§ YOUR TASK: Word for word, restate every entry that follows.
### EXERCISE MATERIAL
(** *** An order embedding of the numbers into the integers *)


Lemma ord_finite_bounds (m : positive) (e : Z) :
  bounded prec emax m e = true ->
  0 < (e - emin + 1) * 2 ^ prec + Zpos m < (emax - emin + 2) * 2 ^ prec.
Proof.
  intros B. destruct (bounded_canonical _ _ B) as [C Hle].
  pose proof (canonical_lt_pow _ _ C) as Hm.
  destruct (canonical_bounds _ _ C) as (He & _ & _).
  assert (0 < 2 ^ prec) by reflexivity.
  assert (Hp : prec = 53) by reflexivity.
  nia.
Qed.

Lemma ord_finite_compare (mx : positive) (ex : Z) (my : positive) (ey : Z) :
  bounded prec emax mx ex = true ->
  bounded prec emax my ey = true ->
  match ex ?= ey with
  | Eq => (mx ?= my)%positive
  | Lt => Lt
  | Gt => Gt
  end
  = ((ex - emin + 1) * 2 ^ prec + Zpos mx ?= (ey - emin + 1) * 2 ^ prec + Zpos my).
Proof.
  intros Bx By.
  destruct (bounded_canonical _ _ Bx) as [Cx _].
  destruct (bounded_canonical _ _ By) as [Cy _].
  pose proof (canonical_lt_pow _ _ Cx) as Hmx.
  pose proof (canonical_lt_pow _ _ Cy) as Hmy.
  assert (0 < 2 ^ prec) by reflexivity.
  destruct (Z.compare_spec ex ey) as [E|L|G]; symmetry.
  - subst ey. rewrite Z.add_compare_mono_l. reflexivity.
  - apply Z.compare_lt_iff. nia.
  - apply Z.compare_gt_iff. nia.
Qed.

Lemma SFcompare_ord_finite (sx : bool) (mx : positive) (ex : Z)
      (sy : bool) (my : positive) (ey : Z) :
  bounded prec emax mx ex = true ->
  bounded prec emax my ey = true ->
  SFcompare (S754_finite sx mx ex) (S754_finite sy my ey)
  = Some (ord_sf (S754_finite sx mx ex) ?= ord_sf (S754_finite sy my ey)).
Proof.
  intros Bx By.
  pose proof (ord_finite_bounds _ _ Bx) as Hbx.
  pose proof (ord_finite_bounds _ _ By) as Hby.
  pose proof (ord_finite_compare mx ex my ey Bx By) as Hc.
  unfold SFcompare, ord_sf.
  change (Pos.compare_cont Eq mx my) with (mx ?= my)%positive.
  destruct sx, sy; cbn [cond_Zopp]; f_equal.
  - rewrite Z.compare_opp, (Z.compare_antisym (_ + Zpos mx) (_ + Zpos my)), <- Hc.
    destruct (ex ?= ey); reflexivity.
  - symmetry. apply Z.compare_lt_iff. lia.
  - symmetry. apply Z.compare_gt_iff. lia.
  - rewrite <- Hc. destruct (ex ?= ey); reflexivity.
Qed.

Lemma SFcompare_ord (x y : spec_float) :
  valid_binary x = true -> valid_binary y = true ->
  x <> S754_nan -> y <> S754_nan ->
  SFcompare x y = Some (ord_sf x ?= ord_sf y).
Proof.
  intros Vx Vy Nx Ny.
  assert (Hinf : 0 < (emax - emin + 2) * 2 ^ prec) by reflexivity.
  destruct x as [sx|sx| |sx mx ex], y as [sy|sy| |sy my ey];
    try congruence; cbn [valid_binary] in *;
    try (now apply SFcompare_ord_finite);
    try pose proof (ord_finite_bounds _ _ Vx) as Hbx;
    try pose proof (ord_finite_bounds _ _ Vy) as Hby;
    unfold SFcompare, ord_sf;
    try destruct sx; try destruct sy; cbn [cond_Zopp]; f_equal; symmetry;
    first [ apply Z.compare_eq_iff; lia
          | apply Z.compare_lt_iff; lia
          | apply Z.compare_gt_iff; lia ].
Qed.
End Ieee.

(** ** Order and subtraction on numbers

    The facts of [Ieee], on the primitive type. *)
Module Num.
Import Binary64.
Local Open Scope float_scope.



Lemma not_nan_spec (x : number) : is_nan x = false -> Prim2SF x <> S754_nan.
Proof.
  unfold is_nan. rewrite eqb_spec. intros H E. rewrite E in H. discriminate H.
Qed.

Lemma compare_ord (a b : number) :
  is_nan a = false -> is_nan b = false ->
  SFcompare (Prim2SF a) (Prim2SF b) = Some (ord a ?= ord b)%Z.
Proof.
  intros Ha Hb.
  apply Ieee.SFcompare_ord; auto using Prim2SF_valid, not_nan_spec.
Qed.

Lemma ltb_ord (a b : number) :
  is_nan a = false -> is_nan b = false -> (a <? b) = (ord a <? ord b)%Z.
Proof.
  intros Ha Hb. rewrite ltb_spec. unfold SFltb, Z.ltb.
  rewrite compare_ord by assumption. reflexivity.
Qed.

Lemma leb_ord (a b : number) :
  is_nan a = false -> is_nan b = false -> (a <=? b) = (ord a <=? ord b)%Z.
Proof.
  intros Ha Hb. rewrite leb_spec. unfold SFleb, Z.leb.
  rewrite compare_ord by assumption. now destruct (ord a ?= ord b)%Z.
Qed.

Lemma eqb_ord (a b : number) :
  is_nan a = false -> is_nan b = false -> (a =? b) = (ord a =? ord b)%Z.
Proof.
  intros Ha Hb. rewrite eqb_spec. unfold SFeqb.
  rewrite compare_ord by assumption.
  destruct (Z.compare_spec (ord a) (ord b)) as [E|L|G]; symmetry.
  - now apply Z.eqb_eq.
  - apply Z.eqb_neq. lia.
  - apply Z.eqb_neq. lia.
Qed.

(** The sign of [b - a] tells whether [a < b]. *)
Lemma sub_pos_ltb (a b : number) :
  is_nan a = false -> is_nan b = false -> (0 <? b - a) = (a <? b).
Proof.
  intros Ha Hb. rewrite !ltb_spec, sub_spec.
  change (Prim2SF 0) with (S754_zero false).
  apply Ieee.SFsub_sign; auto using Prim2SF_valid, not_nan_spec.
Qed.

(** Comparisons with NaN are all false. *)
Lemma nan_spec (x : number) : is_nan x = true -> Prim2SF x = S754_nan.
Proof.
  unfold is_nan. rewrite eqb_spec. unfold SFeqb.
  destruct (Prim2SF x) as [s|s| |s m e] eqn:E; auto; intros H; exfalso.
  - now destruct s.
  - now destruct s.
  - cbn in H. rewrite Z.compare_refl, Pos.compare_cont_refl in H.
    now destruct s.
Qed.

Lemma leb_nan_r (a b : number) : is_nan b = true -> (a <=? b) = false.
Proof.
  intros H. rewrite leb_spec, (nan_spec _ H). unfold SFleb, SFcompare.
  now destruct (Prim2SF a).
Qed.

Lemma leb_not_nan_r (a b : number) : (a <=? b) = true -> is_nan b = false.
Proof.
  intros H. destruct (is_nan b) eqn:E; auto.
  rewrite (leb_nan_r a b E) in H. discriminate.
Qed.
######
§ EXERCISE SOLUTION:
(** *** An order embedding of the numbers into the integers *)


Lemma ord_finite_bounds (m : positive) (e : Z) :
  bounded prec emax m e = true ->
  0 < (e - emin + 1) * 2 ^ prec + Zpos m < (emax - emin + 2) * 2 ^ prec.
Proof.
  intros B. destruct (bounded_canonical _ _ B) as [C Hle].
  pose proof (canonical_lt_pow _ _ C) as Hm.
  destruct (canonical_bounds _ _ C) as (He & _ & _).
  assert (0 < 2 ^ prec) by reflexivity.
  assert (Hp : prec = 53) by reflexivity.
  nia.
Qed.

Lemma ord_finite_compare (mx : positive) (ex : Z) (my : positive) (ey : Z) :
  bounded prec emax mx ex = true ->
  bounded prec emax my ey = true ->
  match ex ?= ey with
  | Eq => (mx ?= my)%positive
  | Lt => Lt
  | Gt => Gt
  end
  = ((ex - emin + 1) * 2 ^ prec + Zpos mx ?= (ey - emin + 1) * 2 ^ prec + Zpos my).
Proof.
  intros Bx By.
  destruct (bounded_canonical _ _ Bx) as [Cx _].
  destruct (bounded_canonical _ _ By) as [Cy _].
  pose proof (canonical_lt_pow _ _ Cx) as Hmx.
  pose proof (canonical_lt_pow _ _ Cy) as Hmy.
  assert (0 < 2 ^ prec) by reflexivity.
  destruct (Z.compare_spec ex ey) as [E|L|G]; symmetry.
  - subst ey. rewrite Z.add_compare_mono_l. reflexivity.
  - apply Z.compare_lt_iff. nia.
  - apply Z.compare_gt_iff. nia.
Qed.

Lemma SFcompare_ord_finite (sx : bool) (mx : positive) (ex : Z)
      (sy : bool) (my : positive) (ey : Z) :
  bounded prec emax mx ex = true ->
  bounded prec emax my ey = true ->
  SFcompare (S754_finite sx mx ex) (S754_finite sy my ey)
  = Some (ord_sf (S754_finite sx mx ex) ?= ord_sf (S754_finite sy my ey)).
Proof.
  intros Bx By.
  pose proof (ord_finite_bounds _ _ Bx) as Hbx.
  pose proof (ord_finite_bounds _ _ By) as Hby.
  pose proof (ord_finite_compare mx ex my ey Bx By) as Hc.
  unfold SFcompare, ord_sf.
  change (Pos.compare_cont Eq mx my) with (mx ?= my)%positive.
  destruct sx, sy; cbn [cond_Zopp]; f_equal.
  - rewrite Z.compare_opp, (Z.compare_antisym (_ + Zpos mx) (_ + Zpos my)), <- Hc.
    destruct (ex ?= ey); reflexivity.
  - symmetry. apply Z.compare_lt_iff. lia.
  - symmetry. apply Z.compare_gt_iff. lia.
  - rewrite <- Hc. destruct (ex ?= ey); reflexivity.
Qed.

Lemma SFcompare_ord (x y : spec_float) :
  valid_binary x = true -> valid_binary y = true ->
  x <> S754_nan -> y <> S754_nan ->
  SFcompare x y = Some (ord_sf x ?= ord_sf y).
Proof.
  intros Vx Vy Nx Ny.
  assert (Hinf : 0 < (emax - emin + 2) * 2 ^ prec) by reflexivity.
  destruct x as [sx|sx| |sx mx ex], y as [sy|sy| |sy my ey];
    try congruence; cbn [valid_binary] in *;
    try (now apply SFcompare_ord_finite);
    try pose proof (ord_finite_bounds _ _ Vx) as Hbx;
    try pose proof (ord_finite_bounds _ _ Vy) as Hby;
    unfold SFcompare, ord_sf;
    try destruct sx; try destruct sy; cbn [cond_Zopp]; f_equal; symmetry;
    first [ apply Z.compare_eq_iff; lia
          | apply Z.compare_lt_iff; lia
          | apply Z.compare_gt_iff; lia ].
Qed.
End Ieee.

(** ** Order and subtraction on numbers

    The facts of [Ieee], on the primitive type. *)
Module Num.
Import Binary64.
Local Open Scope float_scope.



Lemma not_nan_spec (x : number) : is_nan x = false -> Prim2SF x <> S754_nan.
Proof.
  unfold is_nan. rewrite eqb_spec. intros H E. rewrite E in H. discriminate H.
Qed.

Lemma compare_ord (a b : number) :
  is_nan a = false -> is_nan b = false ->
  SFcompare (Prim2SF a) (Prim2SF b) = Some (ord a ?= ord b)%Z.
Proof.
  intros Ha Hb.
  apply Ieee.SFcompare_ord; auto using Prim2SF_valid, not_nan_spec.
Qed.

Lemma ltb_ord (a b : number) :
  is_nan a = false -> is_nan b = false -> (a <? b) = (ord a <? ord b)%Z.
Proof.
  intros Ha Hb. rewrite ltb_spec. unfold SFltb, Z.ltb.
  rewrite compare_ord by assumption. reflexivity.
Qed.

Lemma leb_ord (a b : number) :
  is_nan a = false -> is_nan b = false -> (a <=? b) = (ord a <=? ord b)%Z.
Proof.
  intros Ha Hb. rewrite leb_spec. unfold SFleb, Z.leb.
  rewrite compare_ord by assumption. now destruct (ord a ?= ord b)%Z.
Qed.

Lemma eqb_ord (a b : number) :
  is_nan a = false -> is_nan b = false -> (a =? b) = (ord a =? ord b)%Z.
Proof.
  intros Ha Hb. rewrite eqb_spec. unfold SFeqb.
  rewrite compare_ord by assumption.
  destruct (Z.compare_spec (ord a) (ord b)) as [E|L|G]; symmetry.
  - now apply Z.eqb_eq.
  - apply Z.eqb_neq. lia.
  - apply Z.eqb_neq. lia.
Qed.

(** The sign of [b - a] tells whether [a < b]. *)
Lemma sub_pos_ltb (a b : number) :
  is_nan a = false -> is_nan b = false -> (0 <? b - a) = (a <? b).
Proof.
  intros Ha Hb. rewrite !ltb_spec, sub_spec.
  change (Prim2SF 0) with (S754_zero false).
  apply Ieee.SFsub_sign; auto using Prim2SF_valid, not_nan_spec.
Qed.

(** Comparisons with NaN are all false. *)
Lemma nan_spec (x : number) : is_nan x = true -> Prim2SF x = S754_nan.
Proof.
  unfold is_nan. rewrite eqb_spec. unfold SFeqb.
  destruct (Prim2SF x) as [s|s| |s m e] eqn:E; auto; intros H; exfalso.
  - now destruct s.
  - now destruct s.
  - cbn in H. rewrite Z.compare_refl, Pos.compare_cont_refl in H.
    now destruct s.
Qed.

Lemma leb_nan_r (a b : number) : is_nan b = true -> (a <=? b) = false.
Proof.
  intros H. rewrite leb_spec, (nan_spec _ H). unfold SFleb, SFcompare.
  now destruct (Prim2SF a).
Qed.

Lemma leb_not_nan_r (a b : number) : (a <=? b) = true -> is_nan b = false.
Proof.
  intros H. destruct (is_nan b) eqn:E; auto.
  rewrite (leb_nan_r a b E) in H. discriminate.
Qed.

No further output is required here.